* Given records:
=== Begin Enclosure ===

(* ===== verification/RunUsage.v ===== *)
(** * Usage accounting of a run

    [src/engine/execution/run_usage.go], [run_usage_ledger.go], the stateful
    part of [run_cost.go], and the publication of checkpoints
    ([run_usage_checkpoint.go]).  A [RunUsage] collector admits every provider
    call of an invocation, counts it in its totals and in the totals of its
    route, keeps a bounded ledger of calls, and in reservation mode reserves an
    upper bound of the call's cost before it is dispatched.

    Every exported method locks the collector's mutex for its whole body, so it
    is one function from the state to the new state here; the only point where
    a method lets go of the mutex is the wait for reserved headroom inside
    [AdmitProviderUsage], which is modelled as the result [AdmitWait], after
    which the caller starts the loop's body again.  [uint64] counters wrap
    ([u64]).  The clock readings, the fresh identifiers and the outcome of
    writing a checkpoint are arguments.  A call refers to its route by the
    route's key: the entries of the route map are never replaced. *)

From S2P Require Import Prelude GoStrings GoBase Paths RunCost.

Open Scope Z_scope.

(** ** Data *)

(** [RunUsageLimits]; zero disables a limit. *)
Record RunUsageLimits := {
  MaxProviderCalls : Z; MaxTotalTokens : Z; MaxEstimatedCost : bytes; ReserveCostBeforeDispatch
  : bool; MaxOutputTokensPerCall : Z
}.
#[export] Instance RunUsageLimits_eq_dec : EqDecision RunUsageLimits.
Proof. solve_decision. Defined.

(** [RunUsageTotals]: thirteen [uint64] counters. *)
Record RunUsageTotals := {
  t_ProviderCalls : Z; t_KnownCalls : Z; t_UnknownCalls : Z; t_InFlight : Z; t_ReleasedCalls :
  Z; t_PromptTokens : Z; t_CompletionTokens : Z; t_TotalTokens : Z; t_CachedPromptTokens : Z;
  t_ReasoningTokens : Z; t_CacheWritePromptTokens : Z; t_CacheWriteReportedCalls : Z;
  t_ProviderDurationMillis : Z
}.
#[export] Instance eta_RunUsageTotals : Eta RunUsageTotals := fun x =>
  Build_RunUsageTotals
    (t_ProviderCalls x) (t_KnownCalls x) (t_UnknownCalls x) (t_InFlight x) (t_ReleasedCalls x)
    (t_PromptTokens x) (t_CompletionTokens x) (t_TotalTokens x) (t_CachedPromptTokens x)
    (t_ReasoningTokens x) (t_CacheWritePromptTokens x) (t_CacheWriteReportedCalls x)
    (t_ProviderDurationMillis x).
#[export] Instance RunUsageTotals_eq_dec : EqDecision RunUsageTotals.
Proof. solve_decision. Defined.

Abbreviation runUsageRouteKey := (bytes * bytes * bytes * bytes)%type.

(** [RunUsageRoute]. *)
Record RunUsageRoute := {
  rr_Model : bytes; rr_Source : bytes; rr_Role : bytes; rr_Effort : bytes; rr_totals :
  RunUsageTotals
}.
#[export] Instance eta_RunUsageRoute : Eta RunUsageRoute := fun x =>
  Build_RunUsageRoute
    (rr_Model x) (rr_Source x) (rr_Role x) (rr_Effort x) (rr_totals x).

(** [RunCallReservation]. *)
Record RunCallReservation := {
  rv_Provider : bytes; rv_Model : bytes; rv_InputTokens : Z; rv_OutputTokens : Z;
  rv_ReservedAmount : bytes; rv_RetainedAmount : bytes; rv_Requests : Z
}.
#[export] Instance eta_RunCallReservation : Eta RunCallReservation := fun x =>
  Build_RunCallReservation
    (rv_Provider x) (rv_Model x) (rv_InputTokens x) (rv_OutputTokens x) (rv_ReservedAmount x)
    (rv_RetainedAmount x) (rv_Requests x).

(** [RunCallCost]. *)
Record RunCallCost := {
  cc_State : bytes; cc_PriceIndex : Z; cc_EstimatedAmount : option bytes; cc_Reservation :
  option RunCallReservation
}.

(** [RunUsageCallTokens]. *)
Record RunUsageCallTokens := {
  ct_PromptTokens : Z; ct_CompletionTokens : Z; ct_TotalTokens : Z; ct_CachedPromptTokens : Z;
  ct_UncachedPromptTokens : Z; ct_ReasoningTokens : Z; ct_CacheWritePromptTokens : option Z
}.

(** [providerdiag.Snapshot]. *)
Record Diagnostics := {
  dg_HTTPStatus : Z; dg_RequestIDHash : bytes; dg_ResponseIDHash : bytes; dg_TransportPhase :
  bytes; dg_TerminationKind : bytes; dg_StreamEventCount : Z; dg_BodyBytes : Z;
  dg_LastValidatedSequence : option Z; dg_ValidatedTerminalEvent : bool; dg_AuthoritativeUsage :
  bool
}.

(** [RunUsageRecord]: one row of the ledger. *)
Record RunUsageRecord := {
  rec_Ordinal : Z; rec_CallID : bytes; rec_LogicalRoundID : bytes; rec_LogicalRequestID : bytes;
  rec_ModelAttemptID : bytes; rec_AttemptIndex : Z; rec_RetryIndex : Z; rec_Provider : bytes;
  rec_RequestedModel : bytes; rec_ResolvedModel : bytes; rec_Source : bytes; rec_Role : bytes;
  rec_Effort : bytes; rec_State : bytes; rec_StartedOffsetMillis : Z; rec_ProviderDurationMillis
  : Z; rec_Tokens : option RunUsageCallTokens; rec_Cost : option RunCallCost; rec_Requests :
  option Z; rec_CacheTTL : bytes; rec_Diagnostics : option Diagnostics
}.
#[export] Instance eta_RunUsageRecord : Eta RunUsageRecord := fun x =>
  Build_RunUsageRecord
    (rec_Ordinal x) (rec_CallID x) (rec_LogicalRoundID x) (rec_LogicalRequestID x)
    (rec_ModelAttemptID x) (rec_AttemptIndex x) (rec_RetryIndex x) (rec_Provider x)
    (rec_RequestedModel x) (rec_ResolvedModel x) (rec_Source x) (rec_Role x) (rec_Effort x)
    (rec_State x) (rec_StartedOffsetMillis x) (rec_ProviderDurationMillis x) (rec_Tokens x)
    (rec_Cost x) (rec_Requests x) (rec_CacheTTL x) (rec_Diagnostics x).

(** [RunUsageLedger]. *)
Record RunUsageLedger := {
  lg_Version : Z; lg_SegmentID : bytes; lg_Records : list RunUsageRecord; lg_DroppedRecords : Z
}.

(** [RunCostReservationSnapshot]. *)
Record RunCostReservationSnapshot := {
  rs_OutstandingAmount : bytes; rs_RetainedAmount : bytes; rs_PeakExposureAmount : bytes;
  rs_BoundViolations : Z
}.

(** [RunCostSnapshot]. *)
Record RunCostSnapshot := {
  cs_Version : Z; cs_SegmentID : bytes; cs_PriceCard : RunPriceCard; cs_KnownEstimatedAmount :
  bytes; cs_ActualBilledAmount : option bytes; cs_PricedCalls : Z; cs_UnpricedCalls : Z;
  cs_Complete : bool; cs_LimitMode : bytes; cs_Reservation : option RunCostReservationSnapshot
}.

(** [RunUsageCheckpointStatus]. *)
Record RunUsageCheckpointStatus := {
  st_Version : Z; st_Sequence : Z; st_Failed : bool
}.

(** [RunUsageSnapshot]. *)
Record RunUsageSnapshot := {
  s_totals : RunUsageTotals; s_Limits : RunUsageLimits; s_DeniedCalls : Z; s_UntrackedCalls : Z;
  s_Complete : bool; s_StopReason : bytes; s_ElapsedMillis : Z; s_Routes : list RunUsageRoute;
  s_CallLedger : RunUsageLedger; s_Cost : option RunCostSnapshot; s_Checkpoint : option
  RunUsageCheckpointStatus; s_BudgetStopCause : bytes
}.
#[export] Instance eta_RunUsageSnapshot : Eta RunUsageSnapshot := fun x =>
  Build_RunUsageSnapshot
    (s_totals x) (s_Limits x) (s_DeniedCalls x) (s_UntrackedCalls x) (s_Complete x)
    (s_StopReason x) (s_ElapsedMillis x) (s_Routes x) (s_CallLedger x) (s_Cost x) (s_Checkpoint
    x) (s_BudgetStopCause x).

(** [runUsageCheckpointPayload]. *)
Record runUsageCheckpointPayload := {
  p_SegmentID : bytes; p_MetadataSHA256 : bytes; p_Sequence : Z; p_Phase : bytes;
  p_AdmissionClosed : bool; p_Snapshot : RunUsageSnapshot
}.

(** [runUsageCheckpointState]; the store is the list of the payloads it was given. *)
Record runUsageCheckpointState := {
  ck_store : option (list runUsageCheckpointPayload); ck_sequence : Z; ck_metadataSHA : bytes
}.
#[export] Instance eta_runUsageCheckpointState : Eta runUsageCheckpointState := fun x =>
  Build_runUsageCheckpointState
    (ck_store x) (ck_sequence x) (ck_metadataSHA x).

(** [RunUsage].  The channel [reservationChanged] is a number: the number of
    such channels closed before it was made, [closedChannels] counting them. *)
Record RunUsage := {
  r_limits : RunUsageLimits; r_started : Z; r_totals : RunUsageTotals; r_denied : Z; r_untracked
  : Z; r_stopReason : bytes; r_budgetCause : bytes; r_sealed : bool; r_routes : gmap
  runUsageRouteKey RunUsageTotals; r_segmentID : bytes; r_records : list RunUsageRecord;
  r_droppedRecords : Z; r_cost : option runCostState; r_checkpoint : option
  runUsageCheckpointState; r_checkpointErr : option goerr; r_reservationChanged : option nat;
  r_closedChannels : nat
}.
#[export] Instance eta_RunUsage : Eta RunUsage := fun x =>
  Build_RunUsage
    (r_limits x) (r_started x) (r_totals x) (r_denied x) (r_untracked x) (r_stopReason x)
    (r_budgetCause x) (r_sealed x) (r_routes x) (r_segmentID x) (r_records x) (r_droppedRecords
    x) (r_cost x) (r_checkpoint x) (r_checkpointErr x) (r_reservationChanged x)
    (r_closedChannels x).

(** [runUsageCall]. *)
Record runUsageCall := {
  c_route : runUsageRouteKey; c_id : bytes; c_started : Z; c_settled : bool; c_settlementErr :
  option goerr; c_recordIndex : Z; c_responseModelSeen : bool; c_responseModelConflict : bool;
  c_cacheWriteSeen : bool; c_cacheWriteConflict : bool; c_cacheWriteTokens : Z; c_cacheTTL :
  bytes; c_cacheTTLConflict : bool; c_priceIndex : Z; c_reservation : option RunCallReservation;
  c_reserved : option Z; c_request : bool
}.
#[export] Instance eta_runUsageCall : Eta runUsageCall := fun x =>
  Build_runUsageCall
    (c_route x) (c_id x) (c_started x) (c_settled x) (c_settlementErr x) (c_recordIndex x)
    (c_responseModelSeen x) (c_responseModelConflict x) (c_cacheWriteSeen x)
    (c_cacheWriteConflict x) (c_cacheWriteTokens x) (c_cacheTTL x) (c_cacheTTLConflict x)
    (c_priceIndex x) (c_reservation x) (c_reserved x) (c_request x).

(** The cost state is declared with the price cards. *)
#[export] Instance eta_runCostState : Eta runCostState := fun x =>
  Build_runCostState
    (card x) (prices x) (requestPrices x) (amount x) (limit x) (priced x) (unpriced x)
    (outstanding x) (retained x) (peak x) (boundViolations x).

(** ** Counters *)

Definition no_totals : RunUsageTotals := Build_RunUsageTotals 0 0 0 0 0 0 0 0 0 0 0 0 0.

Definition incr (x : Z) : Z := u64 (x + 1).
Definition decr (x : Z) : Z := u64 (x - 1).

(** [runUsageTokens]: the counters of one response; [None] for usage that is
    missing or inconsistent. *)
Definition runUsageTokens (usage : option TokenUsage) : option RunUsageTotals :=
  match usage with
  | None => None
  | Some u =>
      if (u_PromptTokens u <? 0) || (u_CompletionTokens u <? 0) || (u_TotalTokens u <? 0)
         || (u_CachedTokens u <? 0) || (u_CacheWriteTokens u <? 0) || (u_ReasoningTokens u <? 0)
         || (u_PromptTokens u <? u_CachedTokens u)
         || (i64 (u_PromptTokens u - u_CachedTokens u) <? u_CacheWriteTokens u)
         || (u_CompletionTokens u <? u_ReasoningTokens u) then None else
      let p := u64 (u_PromptTokens u) in
      let o := u64 (u_CompletionTokens u) in
      if MaxUint64 - p <? o then None else
      let wrote := 0 <? u_CacheWriteTokens u in
      Some {| t_ProviderCalls := 0; t_KnownCalls := 0; t_UnknownCalls := 0; t_InFlight := 0;
              t_ReleasedCalls := 0; t_PromptTokens := p; t_CompletionTokens := o;
              t_TotalTokens := Z.max (u64 (u_TotalTokens u)) (u64 (p + o));
              t_CachedPromptTokens := u64 (u_CachedTokens u);
              t_ReasoningTokens := u64 (u_ReasoningTokens u);
              t_CacheWritePromptTokens := if wrote then u64 (u_CacheWriteTokens u) else 0;
              t_CacheWriteReportedCalls := if wrote then 1 else 0;
              t_ProviderDurationMillis := 0 |}
  end.
Record Costed (k : runCostState) (calls : list runUsageCall) (es : list entry) : Prop := {
  co_wf : cost_wf k;
  co_amount : amount k = zsum charged es;
  co_outstanding : outstanding k = zsum held es;
  co_retained : retained k = zsum kept es;
  co_priced : priced k = u64 (zsum is_priced es);
  co_unpriced : unpriced k = u64 (zsum is_unpriced es);
  co_violations : boundViolations k = u64 (zsum is_violation es);
  co_calls : Forall (call_priced k) calls
}.

Definition same_prices (k k' : runCostState) : Prop :=
  card k' = card k /\ prices k' = prices k /\ requestPrices k' = requestPrices k /\ limit k' = limit k.

Lemma call_priced_same k k' c : same_prices k k' -> call_priced k c -> call_priced k' c.
Proof. intros (H1 & H2 & H3 & _). unfold call_priced. by rewrite H1, H2, H3. Qed.

Lemma cost_wf_same k k' : same_prices k k' -> cost_wf k -> cost_wf k'.
Proof. intros (H1 & H2 & H3 & _). unfold cost_wf. by rewrite H1, H2, H3. Qed.

Lemma reserved_pair k c :
  call_priced k c ->
  (c_reservation c = None /\ c_reserved c = None) \/
  exists rv a, c_reservation c = Some rv /\ c_reserved c = Some a.
Proof.
  intros [(_ & -> & ->)|(n & rt & p & fee & _ & _ & _ & _ & _ & _ & H)]; [by left|].
  destruct (c_reservation c), (c_reserved c); try done; eauto.
Qed.

(** A settlement, as changes of the cost state. *)
Lemma settle_cost_changes o rq c k e :
  o <> OInFlight -> call_priced k c -> c_reserved c = e_reserved e -> e_out e = OInFlight ->
  let k' := (settle_cost_state (values_of o) (known_of o) (release_of o) rq c k).1.1 in
  let e' := entry_settled e o (pay_of o rq c (Some k)) in
  same_prices k k' /\ peak k' = peak k /\
  amount k' = amount k + charged e' /\ outstanding k' = outstanding k - held e /\
  retained k' = retained k + kept e' /\
  priced k' = (if is_priced e' =? 0 then priced k else incr (priced k)) /\
  unpriced k' = (if is_unpriced e' =? 0 then unpriced k else incr (unpriced k)) /\
  boundViolations k' = (if is_violation e' =? 0 then boundViolations k else incr (boundViolations k)).
Proof.
  intros Ho Hp%reserved_pair Hr He. unfold held. rewrite He, <- Hr.
  unfold settle_cost_state, pay_of, charged, kept, is_priced, is_unpriced, is_violation, same_prices.
  cbn [e_pay entry_settled e_reserved]. rewrite <- Hr.
  destruct Hp as [[-> ->]|(rv & a & -> & ->)]; cbn [bound_violated];
    destruct o as [| |d|d v]; try done; cbn [values_of known_of release_of andb negb];
    repeat (destruct (_ || _); cbn [andb negb]); try destruct (0 <=? c_priceIndex c);
    cbn -[incr]; split_and!; try done; lia.
Qed.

=== End Enclosure ===

* Task prompt: Up to and including the line with "is one function", repeat the entries exactly, beginning at their first line.

* Response to this task:
(* ===== verification/RunUsage.v ===== *)
(** * Usage accounting of a run

    [src/engine/execution/run_usage.go], [run_usage_ledger.go], the stateful
    part of [run_cost.go], and the publication of checkpoints
    ([run_usage_checkpoint.go]).  A [RunUsage] collector admits every provider
    call of an invocation, counts it in its totals and in the totals of its
    route, keeps a bounded ledger of calls, and in reservation mode reserves an
    upper bound of the call's cost before it is dispatched.

    Every exported method locks the collector's mutex for its whole body, so it
    is one function from the state to the new state here; the only point where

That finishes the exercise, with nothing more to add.